Task requirements: Begin at the line containing "- destruct (expire_stale now _ Hm)" in the data below and go on through the line containing "set (c1 := checkTimeout", repeating each line exactly; include both ends and no other line.

-- Information provided follows --

(* ===== verification/MrLive.v ===== *)
(** * One worker is enough

    However the other workers crashed or stalled, a single worker that keeps
    asking, executing and reporting finishes the job once the tasks the
    others held have timed out. *)

From S2P Require Import Prelude MrCoordinator.

(** One iteration of [Worker]'s loop as the coordinator sees it, after a
    timeout check. *)
Definition solo_round (now : Z) (c : Coordinator) : go Coordinator :=
  r ← GetTask now (checkTimeout now c);
  let '(c, t) := r in
  match t.(t_Type) with
  | TaskTypeMap | TaskTypeReduce => ReportTask (mkReport t.(t_Type) t.(t_Id)) c
  | _ => Ret c
  end.

Fixpoint solo (n : nat) (now : Z) (c : Coordinator) : go Coordinator :=
  match n with
  | O => Ret c
  | S n => c ← solo_round now c; solo n now c
  end.

Definition unfinished (tasks : list TaskInfo) : nat :=
  length (filter (λ t, t.(Status) ≠ TaskStatusCompleted) tasks).
Definition remaining (c : Coordinator) : nat :=
  (unfinished c.(mapTasks) + unfinished c.(reduceTasks))%nat.

(** Every task in progress has timed out at [now]. *)
Definition stale (now : Z) (tasks : list TaskInfo) : Prop :=
  ∀ t, t ∈ tasks → t.(Status) = TaskStatusInProgress → timeout < now - t.(StartTime).

Definition none_running (tasks : list TaskInfo) : Prop := in_progress tasks = false.

Lemma expire_stale now tasks :
  stale now tasks → none_running (expire now <$> tasks) ∧ unfinished (expire now <$> tasks) = unfinished tasks.
Proof.
  unfold none_running, in_progress, unfinished. intros Hs. split.
  - apply in_progress_false. intros t' (t & -> & Ht)%list_elem_of_fmap. unfold expire.
    case_if; [done|]. unfold is_status in E. intros Hip. specialize (Hs t Ht Hip).
    rewrite bool_decide_eq_true_2 in E by done. simpl in E. lia.
  - clear Hs. induction tasks as [|t tasks IH]; [done|]. rewrite fmap_cons, !filter_cons.
    assert (Status (expire now t) ≠ TaskStatusCompleted ↔ Status t ≠ TaskStatusCompleted) as Hiff.
    { unfold expire, is_status. case_if; [|done]. apply andb_true_iff in E as [E _].
      apply bool_decide_eq_true in E. by rewrite E. }
    repeat case_decide; simpl; tauto || lia.
Qed.

Lemma unfinished_insert tasks i t :
  tasks.[i] = Some t → t.(Status) ≠ TaskStatusCompleted →
  ∀ s, S (unfinished (<[Z.to_nat i := mkTaskInfo TaskStatusCompleted s]> tasks)) = unfinished tasks.
Proof.
  unfold zlookup. destruct (i <? 0); [done|]. generalize (Z.to_nat i) as n. clear i. intros n Hn Ht s.
  unfold unfinished. revert n Hn. induction tasks as [|t0 tasks IH]; intros [|n] Hn; [done..| |]; simpl in Hn.
  - injection Hn as ->. cbn [insert list_insert]. rewrite !filter_cons.
    rewrite decide_False by (simpl; tauto). by rewrite decide_True.
  - cbn [insert list_insert]. rewrite !filter_cons. case_decide; simpl; by rewrite <-(IH n Hn).
Qed.

Lemma complete_assigned now i tasks tasks' tasks'' :
  assigned now i tasks tasks' → complete_task i tasks' = Ret tasks'' → none_running tasks →
  S (unfinished tasks'') = unfinished tasks ∧ none_running tasks''.
Proof.
  intros (t & Ht & Hst & ->) Hc Hnone. pose proof (zlookup_lt_Some _ _ _ Ht) as Hlt.
  unfold complete_task in Hc. rewrite gidx_zlookup, zlookup_insert, decide_True in Hc by done.
  cbn in Hc. rewrite gset_idx_Ret in Hc by by rewrite glen_insert. injection Hc as <-.
  rewrite list_insert_insert_eq. split; [apply (unfinished_insert _ _ t Ht); congruence|].
  apply in_progress_false. intros t' Hin. apply list_elem_of_lookup in Hin as [k Hk].
  apply list_lookup_insert_Some in Hk as [(_ & <- & _)|[_ Hk]]; [done|].
  apply (proj1 (in_progress_false _) Hnone). by eapply list_elem_of_lookup_2.
Qed.

Lemma none_running_stale now tasks : none_running tasks → stale now tasks.
Proof. intros Hn t Ht Hip. by destruct (proj1 (in_progress_false _) Hn t Ht). Qed.

Lemma completed_none_running tasks : completed tasks → none_running tasks.
Proof. intros Hc. apply in_progress_false. intros t Ht. by rewrite (completed_not_idle _ _ Hc Ht). Qed.

Lemma idle_none_running n : none_running (replicate n idleTask).
Proof. apply in_progress_false. by intros t [-> _]%elem_of_replicate. Qed.

Definition both (P : list TaskInfo → Prop) (c : Coordinator) : Prop :=
  P c.(mapTasks) ∧ P c.(reduceTasks).

Lemma checkTimeout_quiet now c :
  coord_inv c → both (stale now) c →
  both none_running (checkTimeout now c) ∧ remaining (checkTimeout now c) = remaining c.
Proof.
  intros Hinv [Hm Hr]. unfold checkTimeout, both, remaining. destruct (phase c) eqn:Hp.
  - destruct (expire_stale now _ Hm) as [Hno Hu]. split; [split; [exact Hno|]|].
    + cbn. rewrite (co_idle _ Hinv Hp). apply idle_none_running.
    + exact (f_equal (λ n, (n + _)%nat) Hu).
  - destruct (expire_stale now _ Hr) as [Hno Hu]. split; [split; [|exact Hno]|].
    + apply completed_none_running. exact (co_phase _ Hinv Hp).
    + exact (f_equal (λ n, (_ + n)%nat) Hu).
Qed.

(** A round finishes the job or one more task. *)
Lemma solo_round_progress now c :
  coord_inv c → both (stale now) c →
  returns (solo_round now c) (λ c', coord_inv c' ∧ both (stale now) c' ∧
    (Done c' = true ∨ S (remaining c') = remaining c)).
Proof.
  intros Hinv Hst. destruct (checkTimeout_quiet now c Hinv Hst) as [[Hqm Hqr] <-].
  unfold solo_round. destruct (checkTimeout_inv now c Hinv) as [Hinv1 _].
  set (c1 := checkTimeout now c) in *. clearbody c1.
  eapply returns_bind; [by apply GetTask_spec|]. intros [c2 t] (Hinv2 & (Hf & Hn & Hnm) & [Hg _] & _).
  cbn [fst snd] in *. destruct (t_Type t) eqn:Ht.
  - destruct Hg as (Hp1 & Hp2 & Has & Hred & Hfile & Hd).
    destruct (ReportTask_spec (mkReport TaskTypeMap t.(t_Id)) c2 Hinv2) as (c3 & Hr & Hinv3 & _ & _ & _ & Hcase).
    { unfold report_in_range. cbn. apply zlookup_lt_Some in Hfile. rewrite (co_files _ Hinv1) in Hfile. lia. }
    exists c3. split; [done|]. specialize (Hcase Hr). cbn in Hcase. rewrite Hp2 in Hcase.
    destruct Hcase as [Hct Hsame]. destruct (complete_assigned _ _ _ _ _ Has Hct Hqm) as [Hu Hno].
    rewrite Hred in Hsame. split; [done|]. split.
    + split; [|rewrite Hsame]; by apply none_running_stale.
    + right. unfold remaining. rewrite Hsame. lia.
  - destruct Hg as (Hcomp & Hp2 & Hmap & Has & Hd).
    destruct (ReportTask_spec (mkReport TaskTypeReduce t.(t_Id)) c2 Hinv2) as (c3 & Hr & Hinv3 & _ & _ & _ & Hcase).
    { unfold report_in_range. cbn. destruct Has as (t0 & Ht0 & _). apply zlookup_lt_Some in Ht0.
      rewrite (co_reduce _ Hinv1) in Ht0. lia. }
    exists c3. split; [done|]. specialize (Hcase Hr). cbn in Hcase. rewrite Hp2 in Hcase.
    destruct Hcase as [Hct Hsame]. destruct (complete_assigned _ _ _ _ _ Has Hct Hqr) as [Hu Hno].
    rewrite Hmap in Hsame. split; [done|]. split.
    + split; [rewrite Hsame|]; by apply none_running_stale.
    + right. unfold remaining. rewrite Hsame. lia.
  - destruct Hg as (_ & _ & _ & Hip). unfold none_running in *. destruct (phase c2); congruence.
  - destruct Hg as (_ & _ & _ & Hm & Hr & Hd). apply returns_Ret. split; [done|]. split; [|by left].
    split; [rewrite Hm|rewrite Hr]; by apply none_running_stale.
Qed.

Lemma solo_progress_bound now c :
  coord_inv c → both (stale now) c →
  ∃ n, (n ≤ S (remaining c))%nat ∧ returns (solo n now c) (λ c', Done c' = true).
Proof.
  remember (remaining c) as k eqn:Hk. revert c Hk.
  induction k as [|k IH]; intros c Hk Hinv Hst;
    destruct (solo_round_progress now c Hinv Hst) as (c1 & Hr & Hinv1 & Hst1 & Hcase).
  - exists 1%nat. split; [done|]. simpl. rewrite Hr. apply returns_Ret.
    destruct Hcase as [?|?]; [done|lia].
  - destruct Hcase as [Hd|Hrem].
    + exists 1%nat. split; [lia|]. simpl. rewrite Hr. by apply returns_Ret.
    + destruct (IH c1) as (n & Hn & Hret); [lia|done|done|]. exists (S n). split; [lia|].
      simpl. by rewrite Hr.
Qed.

Lemma solo_progress now c :
  coord_inv c → both (stale now) c → ∃ n c', solo n now c = Ret c' ∧ Done c' = true.
Proof.
  intros Hinv Hst. destruct (solo_progress_bound now c Hinv Hst) as (n & _ & c' & ? & ?). by exists n, c'.
Qed.

(** C23. The job finishes with one worker: from any reachable state in which
    every task still in progress has timed out (more than ten seconds have passed
    since it was given out), a single worker is told [Done] after at most one
    round per unfinished task and one more. *)
Theorem mapreduce_live now c :
  coord_inv c → both (stale now) c →
  ∃ n, (n ≤ S (remaining c))%nat ∧ returns (solo n now c) (λ c', Done c' = true).
Proof. apply solo_progress_bound. Qed.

-- Information provided concluded --

Result for this exercise:
  - destruct (expire_stale now _ Hm) as [Hno Hu]. split; [split; [exact Hno|]|].
    + cbn. rewrite (co_idle _ Hinv Hp). apply idle_none_running.
    + exact (f_equal (λ n, (n + _)%nat) Hu).
  - destruct (expire_stale now _ Hr) as [Hno Hu]. split; [split; [|exact Hno]|].
    + apply completed_none_running. exact (co_phase _ Hinv Hp).
    + exact (f_equal (λ n, (_ + n)%nat) Hu).
Qed.

(** A round finishes the job or one more task. *)
Lemma solo_round_progress now c :
  coord_inv c → both (stale now) c →
  returns (solo_round now c) (λ c', coord_inv c' ∧ both (stale now) c' ∧
    (Done c' = true ∨ S (remaining c') = remaining c)).
Proof.
  intros Hinv Hst. destruct (checkTimeout_quiet now c Hinv Hst) as [[Hqm Hqr] <-].
  unfold solo_round. destruct (checkTimeout_inv now c Hinv) as [Hinv1 _].
  set (c1 := checkTimeout now c) in *. clearbody c1.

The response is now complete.